Toinette, lui tenant, tête, montant sur ses ergots
Si vous avez le plaisir d'enguirlander, il faut bien que de mon côté j'aie le plaisir de rouspéter : chacun le sien, ce n'est pas trop demander. Aïe !
Argan, soudain résigné, après un gros soupir
À quoi bon discuter puisqu'il faut en passer par là. Tu ne changeras jamais, vieille foldingue. Je t'ai appelée, Toinette, parce que tout à l'heure, en me levant, j'ai eu comme un vertige.
Toinette, cessant son jeu.
Un vertige, monsieur ?
Argan
Mais oui, ma vue s'est obscurcie et les objets qui m'environnaient se sont animés d'un mouvement giratoire.
Toinette, avec une certaine moquerie
Vous en parlez fort bien.
Argan
Bien sûr, ignorante. J'ai parfaitement perçu l'état dans lequel je me suis trouvé.
Toinette
Vous avez ressenti un mal de tête ?
Argan
Ben... maintenant qu'on en parle... j'ai bien senti une certaine migraine... qui persiste encore.
Toinette
Vous avez vu des mouches volantes ?
Argan
Non … pas vraiment... Mais quelques points brillants sont apparus dans mon champ visuel.
Toinette
Vous connaissez la raison de ce malaise ?
Argan
Non.
Toinette
À ce que j'en sais, ce pourrait être le foie ou de l'hypertension artérielle.
Argan
C'est précisément pour le savoir que je t'ai appelée.

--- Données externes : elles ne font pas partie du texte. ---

(* ------------------------------------------------------------------ *)
(** * The store refines the core lifecycle *)

Section StoreFacts.
Context `{UuidLaws} `{JsonLib} `{!Serde FailureRecord} `{!Serde (list ResourceTransition)}.
Context `{!SerdeLaws FailureRecord} `{!SerdeLaws (list ResourceTransition)}.
Context `{Chrono} `{BuildProfile} `{PgTime}.
Implicit Types (t : gmap string ResourceRow) (id : ResourceId) (r : Resource).

(** The table holds this resource under its identifier. *)
Definition holds t id r : Prop :=
  ∃ row, t !! id_fmt id = Some row ∧ resource_from_row row = Ok r.

Lemma resource_get_holds t id r : holds t id r → resource_get id t = Done (t, Ok r).
Proof. intros (row & Hrow & E). unfold resource_get. unfold_monad. by rewrite Hrow, E. Qed.

(** The two statements that change a stored resource, and the core method each
    of them calls. *)
Inductive StoreOp :=
| SoObserve (phase : ResourcePhase) (source : ObservationSource) (reason : option string)
    (at_ : DateTime)
| SoFail (reason : string) (secrets : list string) (policy : RetryPolicy) (at_ : DateTime).
Definition run_store_op (op : StoreOp) id :
    M (gmap string ResourceRow) ControlPlaneError Resource :=
  match op with
  | SoObserve phase source reason at_ => observe_phase id phase source reason at_
  | SoFail reason secrets policy at_ => record_failure id reason secrets policy at_
  end.
Definition core_op (op : StoreOp) : M Resource CoreError unit :=
  match op with
  | SoObserve phase source reason at_ => Resource_observe phase source reason at_;; mret tt
  | SoFail reason secrets policy at_ => Resource_fail reason secrets policy at_
  end.

(** What a successful core call leaves of a resource. *)
Definition same_columns (op : StoreOp) r r' : Prop :=
  res_id r' = res_id r ∧ res_kind r' = res_kind r ∧
  res_desired_version r' = res_desired_version r ∧
  match op with
  | SoObserve phase _ _ _ =>
      res_phase r' = phase ∧ res_generation r' = res_generation r ∧ res_failure r' = res_failure r
  | SoFail _ _ _ _ => 0 ≤ res_generation r → 0 ≤ res_generation r' ≤ u32_max
  end.

Lemma add_unsigned_range mx a b n : 0 ≤ mx → 0 ≤ a + b → add_unsigned mx a b = Done n → 0 ≤ n ≤ mx.
Proof.
  intros Hmx Hab. unfold add_unsigned. case_decide; [intros; simplify_eq; lia|].
  case_match; intros; simplify_eq. pose proof (Z.mod_pos_bound (a + b) (mx + 1)). lia.
Qed.
Lemma core_op_columns op r r' :
  core_op op r = Done (r', Ok tt) → same_columns op r r'.
Proof.
  destruct op; simpl; unfold Resource_fail, Resource_observe; intros E; run_op E.
  all: split_and!; try done.
  all: simpl; intros Hg; eapply add_unsigned_range; [..|eassumption]; [done|]; simpl; lia.
Qed.

Definition ranges r : Prop :=
  0 ≤ res_desired_version r ≤ u64_max ∧ 0 ≤ res_generation r ≤ u32_max.
Lemma from_row_ranges row r : resource_from_row row = Ok r → ranges r.
Proof.
  unfold resource_from_row. intros E. run_op E.
  pose proof (Z.mod_pos_bound (rr_desired_version row) (u64_max + 1) ltac:(done)).
  pose proof (Z.mod_pos_bound (rr_generation row) (u32_max + 1) ltac:(done)).
  unfold ranges, i64_as_u64, i32_as_u32. simpl. lia.
Qed.

(** Writing the columns a successful core call changed stores its result. *)
Lemma set_observed_from_row row r r' ph gen fl tr at_ :
  resource_from_row row = Ok r →
  res_id r' = res_id r → res_kind r' = res_kind r →
  res_desired_version r' = res_desired_version r → res_phase r' = ph →
  from_value tr = Ok (res_transitions r') →
  match gen with
  | Some g => i32_as_u32 g = res_generation r'
  | None => res_generation r' = res_generation r
  end →
  match fl with
  | Some f => json_get_opt f = Ok (res_failure r')
  | None => res_failure r' = res_failure r
  end →
  resource_from_row (set_observed (phase_name ph) gen fl tr at_ row) = Ok r'.
Proof.
  intros E. unfold resource_from_row in E. unfold_monad_in E.
  destruct (ResourceId_from_str (rr_id row)) as [id|] eqn:Eid; [|done].
  destruct (phase_from_name (rr_phase row)); [|done].
  destruct (json_get_opt (rr_failure row)) as [f|] eqn:Ef; [|done].
  destruct (from_value (rr_transitions row)); [|done].
  injection E as <-. simpl. intros Hid Hk Hv Hp Htr Hg Hf. unfold resource_from_row. unfold_monad.
  rewrite Eid, phase_from_phase_name, Htr.
  assert (json_get_opt (default (rr_failure row) fl) = Ok (res_failure r')) as ->
    by (destruct fl; simpl; congruence).
  destruct r'; simpl in *. subst. do 2 f_equal. destruct gen; simpl; congruence.
Qed.

(** The outcome of a statement, from the outcome of the core method on the
    stored resource. *)
Definition store_outcome (op : StoreOp) id t (core : outcome (Resource * result CoreError unit))
    (res : outcome (gmap string ResourceRow * result ControlPlaneError Resource)) : Prop :=
  match core with
  | Panic msg => res = Panic msg
  | Done (_, Err e) => res = Done (t, Err (CpCore e))
  | Done (r', Ok _) =>
      (∃ e, res = Done (t, Err (CpSerialization e)) ∧
         (serialize (res_transitions r') = Err e ∨
          ∃ f, res_failure r' = Some f ∧ serialize f = Err e)) ∨
      ∃ t', res = Done (t', Ok r') ∧ holds t' id r' ∧ ∀ k, k ≠ id_fmt id → t' !! k = t !! k
  end.

Lemma to_value_err {T} `{!Serde T} (x : T) e :
  to_value x = Err e → ∃ m, e = CpSerialization m ∧ serialize x = Err m.
Proof. unfold to_value. case_match; intros; simplify_eq. eauto. Qed.
Lemma to_value_opt_err {T} `{!Serde T} (x : option T) e :
  to_value_opt x = Err e → ∃ m, e = CpSerialization m ∧ ∃ y, x = Some y ∧ serialize y = Err m.
Proof.
  unfold to_value_opt. unfold_monad. destruct x; [|done].
  destruct (to_value t) eqn:E; intros; simplify_eq. apply to_value_err in E as (m & -> & ?). eauto.
Qed.

(** The write that ends both statements. *)
Lemma written id t row r' row' :
  t !! id_fmt id = Some row → resource_from_row row' = Ok r' →
  let t' := <[id_fmt id := row']> t in
  resource_get id t' = Done (t', Ok r') ∧ holds t' id r' ∧
  ∀ k, k ≠ id_fmt id → t' !! k = t !! k.
Proof.
  intros Hrow Hr t'. assert (holds t' id r') as Hh by (exists row'; split; [apply lookup_insert_eq|done]).
  split_and!; [by apply resource_get_holds|done|]. intros k Hk. by apply lookup_insert_ne.
Qed.
(** The four queries select on one column, in sequence order. *)
Definition events_where (draws : Draws) (p : EventRow → bool) (t : Serial EventRow) :
    result ControlPlaneError (list PlatformEvent) :=
  collect (event_from_row draws) (List.filter p (serial_rows t)).
Definition events_for_application (draws : Draws) (id : string) :=
  events_where draws (λ r, bool_decide (ew_application_id r = Some id)).
Definition events_for_environment (draws : Draws) (id : string) :=
  events_where draws (λ r, bool_decide (ew_environment_id r = Some id)).
Definition events_for_session (draws : Draws) (id : string) :=
  events_where draws (λ r, bool_decide (ew_session_id r = Some id)).
Definition events_for_trace (draws : Draws) (id : string) :=
  events_where draws (λ r, bool_decide (ew_trace_id r = id)).
End EventStore.
#[global] Arguments append_event : simpl never.
#[global] Arguments event_append : simpl never.

(* ------------------------------------------------------------------ *)
(** * Logs *)

Section Logs.
Context `{UuidLib} `{PgTime}.

Record LogRow := mkLogRow {
  lw_sequence : Z;
  lw_at : DateTime;
  lw_source : string;
  lw_level : string;
  lw_trace_id : string;
  lw_session_id : option string;
  lw_application_id : option string;
  lw_environment_id : option string;
  lw_message : string;
}.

Je veux que tu ailles chercher immédiatement l'appareil pour mesurer la tension.
Toinette
J'y cours. (Elle s'élance vers la sortie, puis s'arrête brusquement) L'appareil pour la tension ? Où a-t-on pu le fourrer depuis le temps ? … Je vais le chercher. Mais avant, je voulais vous rappeler que c'est le jour où votre fille Angélique et Cléante, son mari, viennent vous rendre visite.
Argan, avec réticence
J'ai toujours plaisir à les recevoir, mais aujourd'hui... avec cet accès migraineux...
Toinette
Courage, monsieur, prenez sur vous. Faites bonne figure à vos enfants.
Argan
Je vais m'y appliquer. Fais-les entrer.
Toinette
Les voici qui viennent d'eux-mêmes. Je vais de ce pas chercher l'appareil que vous m'avez demandé.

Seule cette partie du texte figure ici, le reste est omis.